• _EXERCISE DETAILS_
After reading the entries below, copy word for word the lines from the first through the line containing "has flags MAP_PRIVATE", and stop there.

• _RECORDS_
- Opening Delimiter -

(** A free place found for the request. *)
Lemma find_free_page mm s l TT R len :
  space_inv mm s l TT R → 0 < len ≤ kUserVaLimit →
  ∃ va, mm_find_free_va (vma_tree mm) len kPageSize = Ret va ∧
        (va = 0 ∨ is_u64 va ∧ page_aligned va ∧ va ≠ 0).
Proof using Hot.
  intros [Ht _ _] Hlen. pose proof kUserVaLimit_val. unfold kPageSize at 1.
  destruct (mm_find_free_va_ok (vma_tree mm) l len 4096 Ht Hlen ltac:(lia)) as (va & E & Hva).
  exists va. split; [done|]. destruct Hva as [[-> _]|(Hb & (Hd & Hl & _) & _)]; [by left|right].
  change (4096 `max` kPageSize) with 4096 in Hd.
  destruct (page_align_up_spec len) as [_ Hup]; [unfold kPageSize; lia|].
  unfold is_u64, kUserVaBase, kPageSize in *. split_and!; [lia|lia| |lia].
  unfold page_aligned, kPageSize. by apply Z.mod_divide.
Qed.

Lemma sys_mmap_ok mm s l TT R addr length prot flags fd offset :
  space_inv mm s l TT R → is_u64 addr → 0 < length ≤ kUserVaLimit → offset mod kPageSize = 0 →
  has flags MAP_PRIVATE = true → has flags MAP_SHARED = false → has flags MAP_ANONYMOUS = true →
  has flags MAP_FIXED = false →
  ∃ ret mm' s' l', sys_mmap (Some mm) addr length prot flags fd offset s = Ret (ret, Some mm', s') ∧
    space_inv mm' s' l' TT R ∧ pm_ram s' = pm_ram s ∧
    mmap_result mm l (page_align_up length) (Z.lor (prot_to_vm prot) VM_USER) ret mm' l'.
Proof using Hot Hheap.
  intros Hi Haddr Hlen Hoff Hp Hsh Han Hfx. pose proof kUserVaLimit_val as HL.
  destruct (page_align_up_spec length) as [Hal Hup]; [unfold kPageSize; lia|].
  assert (0 < page_align_up length ≤ kUserVaLimit) as Hlen'.
  { unfold page_aligned, kPageSize in *. pose proof (Z.div_mod (page_align_up length) 4096). lia. }
  unfold sys_mmap. rewrite (proj2 (Z.eqb_neq length 0)) by lia. rewrite Hoff, Hp, Hsh, Han, Hfx. cbn [negb andb Z.eqb].
  set (len := page_align_up length) in *. set (p := Z.lor (prot_to_vm prot) VM_USER).
  assert (Hpp : Z.lor p VM_USER = p).
  { unfold p. by rewrite <-Z.lor_assoc, Z.lor_diag. }
  set (va0 := if negb (addr =? 0) then page_align_down addr else addr).
  assert (Hva0 : is_u64 va0 ∧ page_aligned va0).
  { unfold va0. destruct (Z.eqb_spec addr 0) as [->|]; [done|]. by apply page_align_down_range. }
  assert (∃ va, (if va0 =? 0 then mm_find_free_va (vma_tree mm) len kPageSize else Ret va0) = Ret va ∧
                (va = 0 ∨ is_u64 va ∧ page_aligned va ∧ va ≠ 0)) as (va & Eva & Hva).
  { destruct (Z.eqb_spec va0 0) as [E|E]; [by eapply find_free_page|]. exists va0. split; [done|]. right. tauto. }
  rewrite Eva. cbn [mbind outcome_bind].
  destruct Hva as [->|(Hva & Hval & Hvne)].
  { exists (- ENOMEM), mm, s, l. split_and!; [done..|]. apply mmap_failed. by right. }
  rewrite (proj2 (Z.eqb_neq va 0)) by done. unfold mmap_at. rewrite Hfx. cbn [mbind outcome_bind Z.ltb Z.compare].
  destruct (vmm_map_user_mmap mm s l TT R va len p) as (ret & mm1 & s1 & l1 & -> & Hi1 & Er1 & Hr); [done..|].
  cbn [mbind outcome_bind]. rewrite Hpp in Hr.
  destruct Hr as [[-> Hm]|(Hret & -> & ->)].
  { cbn. eexists _, mm1, s1, l1. done. }
  assert (ret < 0) as Hneg by (destruct Hret as [-> | ->]; by vm_compute).
  rewrite (proj2 (Z.ltb_lt ret 0)) by done. cbn [negb andb].
  destruct (addr =? 0); cbn [negb].
  { exists ret, mm, s1, l. split_and!; [done..|]. by apply mmap_failed. }
  destruct (find_free_page mm s1 l TT R len Hi1 Hlen') as (va2 & -> & Hva2). cbn [mbind outcome_bind].
  destruct Hva2 as [->|(Hu2 & Ha2 & Hn2)].
  { cbn. exists ret, mm, s1, l. split_and!; [done..|]. by apply mmap_failed. }
  rewrite (proj2 (Z.eqb_neq va2 0)) by done.
  destruct (vmm_map_user_mmap mm s1 l TT R va2 len p) as (ret2 & mm2 & s2 & l2 & -> & Hi2 & Er2 & Hr); [done..|].
  cbn [mbind outcome_bind]. rewrite Hpp in Hr. rewrite Er1 in Er2.
  destruct Hr as [[-> Hm]|(Hret2 & -> & ->)].
  { cbn. eexists _, mm2, s2, l2. done. }
  assert (ret2 < 0) as Hneg2 by (destruct Hret2 as [-> | ->]; by vm_compute).
  rewrite (proj2 (Z.ltb_lt ret2 0)) by done. exists ret2, mm, s2, l. split_and!; [done..|]. by apply mmap_failed.
Qed.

- Closing Delimiter -

• _SOLUTION TO THE PROBLEM_
(** A free place found for the request. *)
Lemma find_free_page mm s l TT R len :
  space_inv mm s l TT R → 0 < len ≤ kUserVaLimit →
  ∃ va, mm_find_free_va (vma_tree mm) len kPageSize = Ret va ∧
        (va = 0 ∨ is_u64 va ∧ page_aligned va ∧ va ≠ 0).
Proof using Hot.
  intros [Ht _ _] Hlen. pose proof kUserVaLimit_val. unfold kPageSize at 1.
  destruct (mm_find_free_va_ok (vma_tree mm) l len 4096 Ht Hlen ltac:(lia)) as (va & E & Hva).
  exists va. split; [done|]. destruct Hva as [[-> _]|(Hb & (Hd & Hl & _) & _)]; [by left|right].
  change (4096 `max` kPageSize) with 4096 in Hd.
  destruct (page_align_up_spec len) as [_ Hup]; [unfold kPageSize; lia|].
  unfold is_u64, kUserVaBase, kPageSize in *. split_and!; [lia|lia| |lia].
  unfold page_aligned, kPageSize. by apply Z.mod_divide.
Qed.

Lemma sys_mmap_ok mm s l TT R addr length prot flags fd offset :
  space_inv mm s l TT R → is_u64 addr → 0 < length ≤ kUserVaLimit → offset mod kPageSize = 0 →
  has flags MAP_PRIVATE = true → has flags MAP_SHARED = false → has flags MAP_ANONYMOUS = true →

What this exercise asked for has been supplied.